= Beginning of Section =

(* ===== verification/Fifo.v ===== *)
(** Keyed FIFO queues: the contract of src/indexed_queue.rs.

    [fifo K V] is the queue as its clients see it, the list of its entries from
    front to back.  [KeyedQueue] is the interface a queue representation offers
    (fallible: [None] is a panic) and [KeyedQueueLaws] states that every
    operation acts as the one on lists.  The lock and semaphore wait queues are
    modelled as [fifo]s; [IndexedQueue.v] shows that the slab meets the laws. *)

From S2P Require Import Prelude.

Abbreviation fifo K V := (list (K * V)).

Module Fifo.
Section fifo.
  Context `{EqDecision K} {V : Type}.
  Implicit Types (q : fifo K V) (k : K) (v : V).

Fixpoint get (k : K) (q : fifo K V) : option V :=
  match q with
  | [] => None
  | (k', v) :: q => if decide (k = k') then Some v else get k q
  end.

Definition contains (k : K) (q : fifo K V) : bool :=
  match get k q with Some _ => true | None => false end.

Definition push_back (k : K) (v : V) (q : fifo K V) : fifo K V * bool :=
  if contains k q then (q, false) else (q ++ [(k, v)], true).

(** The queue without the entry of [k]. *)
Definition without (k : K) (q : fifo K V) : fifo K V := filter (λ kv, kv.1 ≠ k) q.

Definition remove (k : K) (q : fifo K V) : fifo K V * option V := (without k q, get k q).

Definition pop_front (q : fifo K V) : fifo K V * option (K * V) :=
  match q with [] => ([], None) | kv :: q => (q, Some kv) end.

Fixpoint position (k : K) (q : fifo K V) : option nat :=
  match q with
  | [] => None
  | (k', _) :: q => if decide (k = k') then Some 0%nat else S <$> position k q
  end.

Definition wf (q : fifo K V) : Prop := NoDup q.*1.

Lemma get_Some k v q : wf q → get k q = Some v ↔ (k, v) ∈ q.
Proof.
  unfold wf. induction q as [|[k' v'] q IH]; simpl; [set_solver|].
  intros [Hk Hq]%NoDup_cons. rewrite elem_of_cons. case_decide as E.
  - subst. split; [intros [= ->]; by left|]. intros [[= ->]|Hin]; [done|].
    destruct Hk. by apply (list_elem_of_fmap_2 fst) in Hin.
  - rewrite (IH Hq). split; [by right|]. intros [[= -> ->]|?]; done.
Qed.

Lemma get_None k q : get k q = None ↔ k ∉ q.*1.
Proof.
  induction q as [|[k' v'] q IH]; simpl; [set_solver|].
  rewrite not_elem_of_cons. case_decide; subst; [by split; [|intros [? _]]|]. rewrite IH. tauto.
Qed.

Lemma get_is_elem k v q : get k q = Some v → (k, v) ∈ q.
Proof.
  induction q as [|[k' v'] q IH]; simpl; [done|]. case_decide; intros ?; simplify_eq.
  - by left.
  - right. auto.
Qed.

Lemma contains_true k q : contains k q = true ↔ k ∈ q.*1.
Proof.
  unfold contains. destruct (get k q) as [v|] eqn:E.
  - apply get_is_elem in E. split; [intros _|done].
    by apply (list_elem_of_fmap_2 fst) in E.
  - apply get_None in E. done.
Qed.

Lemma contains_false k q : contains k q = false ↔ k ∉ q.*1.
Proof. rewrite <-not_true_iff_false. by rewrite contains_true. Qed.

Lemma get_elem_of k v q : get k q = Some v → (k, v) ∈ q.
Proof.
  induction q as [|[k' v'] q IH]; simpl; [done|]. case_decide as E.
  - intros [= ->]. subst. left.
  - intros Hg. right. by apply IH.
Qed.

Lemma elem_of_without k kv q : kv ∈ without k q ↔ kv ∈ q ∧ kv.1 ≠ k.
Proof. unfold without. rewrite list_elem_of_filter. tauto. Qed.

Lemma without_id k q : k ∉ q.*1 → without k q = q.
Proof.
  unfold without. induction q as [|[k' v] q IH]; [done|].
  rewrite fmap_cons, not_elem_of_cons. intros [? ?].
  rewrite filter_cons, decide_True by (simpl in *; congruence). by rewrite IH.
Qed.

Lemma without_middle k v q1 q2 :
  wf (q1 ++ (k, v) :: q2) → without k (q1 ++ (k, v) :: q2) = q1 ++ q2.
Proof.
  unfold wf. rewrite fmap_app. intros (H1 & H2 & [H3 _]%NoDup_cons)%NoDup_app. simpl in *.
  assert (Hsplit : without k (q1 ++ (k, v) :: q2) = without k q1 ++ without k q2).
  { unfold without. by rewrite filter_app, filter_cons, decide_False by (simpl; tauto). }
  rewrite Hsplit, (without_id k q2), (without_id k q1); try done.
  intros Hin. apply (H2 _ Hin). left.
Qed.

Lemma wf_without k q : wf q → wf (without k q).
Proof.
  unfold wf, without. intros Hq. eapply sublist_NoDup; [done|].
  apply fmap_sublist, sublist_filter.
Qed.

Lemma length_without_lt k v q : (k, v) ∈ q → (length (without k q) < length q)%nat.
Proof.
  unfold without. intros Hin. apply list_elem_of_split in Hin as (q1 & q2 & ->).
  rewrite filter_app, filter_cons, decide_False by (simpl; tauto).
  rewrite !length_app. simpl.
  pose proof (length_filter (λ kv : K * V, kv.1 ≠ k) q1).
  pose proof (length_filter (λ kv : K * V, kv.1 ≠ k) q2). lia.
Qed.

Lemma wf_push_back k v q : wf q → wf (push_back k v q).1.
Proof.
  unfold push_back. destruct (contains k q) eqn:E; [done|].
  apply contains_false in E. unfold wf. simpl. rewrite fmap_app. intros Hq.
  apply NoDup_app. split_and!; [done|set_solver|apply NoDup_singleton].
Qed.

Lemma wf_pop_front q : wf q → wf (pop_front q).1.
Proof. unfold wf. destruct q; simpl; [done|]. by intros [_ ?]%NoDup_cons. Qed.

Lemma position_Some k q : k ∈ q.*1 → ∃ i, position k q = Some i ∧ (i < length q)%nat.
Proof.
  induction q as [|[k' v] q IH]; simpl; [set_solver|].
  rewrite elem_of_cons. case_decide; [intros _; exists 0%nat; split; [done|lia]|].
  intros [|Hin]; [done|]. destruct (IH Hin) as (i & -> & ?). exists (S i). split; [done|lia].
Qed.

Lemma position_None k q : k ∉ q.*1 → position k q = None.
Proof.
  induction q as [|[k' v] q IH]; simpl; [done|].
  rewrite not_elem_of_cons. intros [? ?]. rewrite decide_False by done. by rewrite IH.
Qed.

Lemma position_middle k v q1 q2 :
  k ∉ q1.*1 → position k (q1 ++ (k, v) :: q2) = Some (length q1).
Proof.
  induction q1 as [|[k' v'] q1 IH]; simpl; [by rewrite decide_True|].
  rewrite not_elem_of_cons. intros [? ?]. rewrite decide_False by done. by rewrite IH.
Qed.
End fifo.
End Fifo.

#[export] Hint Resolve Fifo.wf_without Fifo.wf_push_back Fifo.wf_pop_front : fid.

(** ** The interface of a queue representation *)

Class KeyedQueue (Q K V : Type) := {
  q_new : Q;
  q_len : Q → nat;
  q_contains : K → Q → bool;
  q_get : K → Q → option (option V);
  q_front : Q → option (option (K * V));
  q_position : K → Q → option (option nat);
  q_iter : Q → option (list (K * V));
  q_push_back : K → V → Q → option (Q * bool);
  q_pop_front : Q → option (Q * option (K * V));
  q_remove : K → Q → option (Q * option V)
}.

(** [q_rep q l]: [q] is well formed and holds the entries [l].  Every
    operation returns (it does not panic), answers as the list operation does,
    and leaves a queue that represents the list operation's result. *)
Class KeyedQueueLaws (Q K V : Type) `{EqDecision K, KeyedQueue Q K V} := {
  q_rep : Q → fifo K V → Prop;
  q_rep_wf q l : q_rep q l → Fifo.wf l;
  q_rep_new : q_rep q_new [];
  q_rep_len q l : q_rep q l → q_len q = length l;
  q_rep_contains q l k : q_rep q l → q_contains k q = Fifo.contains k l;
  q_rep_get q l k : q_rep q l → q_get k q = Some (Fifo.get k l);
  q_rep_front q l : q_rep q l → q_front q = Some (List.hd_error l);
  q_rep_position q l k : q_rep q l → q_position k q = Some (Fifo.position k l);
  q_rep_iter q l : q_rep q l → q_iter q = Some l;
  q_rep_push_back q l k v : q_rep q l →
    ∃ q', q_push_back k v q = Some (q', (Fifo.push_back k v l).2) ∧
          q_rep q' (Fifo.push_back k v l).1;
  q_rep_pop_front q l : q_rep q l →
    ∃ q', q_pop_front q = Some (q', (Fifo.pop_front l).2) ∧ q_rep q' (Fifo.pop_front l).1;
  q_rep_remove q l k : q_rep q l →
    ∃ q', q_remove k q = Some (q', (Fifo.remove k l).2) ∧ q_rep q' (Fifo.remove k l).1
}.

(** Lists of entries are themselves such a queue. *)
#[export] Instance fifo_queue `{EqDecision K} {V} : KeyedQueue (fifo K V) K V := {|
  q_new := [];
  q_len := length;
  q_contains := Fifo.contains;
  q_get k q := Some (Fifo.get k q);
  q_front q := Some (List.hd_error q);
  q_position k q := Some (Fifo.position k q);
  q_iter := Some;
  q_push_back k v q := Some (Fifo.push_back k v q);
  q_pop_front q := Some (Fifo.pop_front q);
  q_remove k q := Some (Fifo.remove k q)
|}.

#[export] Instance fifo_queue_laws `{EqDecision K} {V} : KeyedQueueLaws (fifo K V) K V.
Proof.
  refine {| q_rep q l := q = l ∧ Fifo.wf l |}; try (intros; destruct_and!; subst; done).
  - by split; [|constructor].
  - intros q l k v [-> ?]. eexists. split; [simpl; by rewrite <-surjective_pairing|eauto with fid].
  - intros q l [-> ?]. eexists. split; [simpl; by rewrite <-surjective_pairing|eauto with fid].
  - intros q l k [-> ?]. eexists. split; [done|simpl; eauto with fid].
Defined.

= End of Section =

** Assignment **
Could you filter the entries above for lines holding the string "then" and copy them?

** Written answer **
  | (k', v) :: q => if decide (k = k') then Some v else get k q
  if contains k q then (q, false) else (q ++ [(k, v)], true).
  | (k', _) :: q => if decide (k = k') then Some 0%nat else S <$> position k q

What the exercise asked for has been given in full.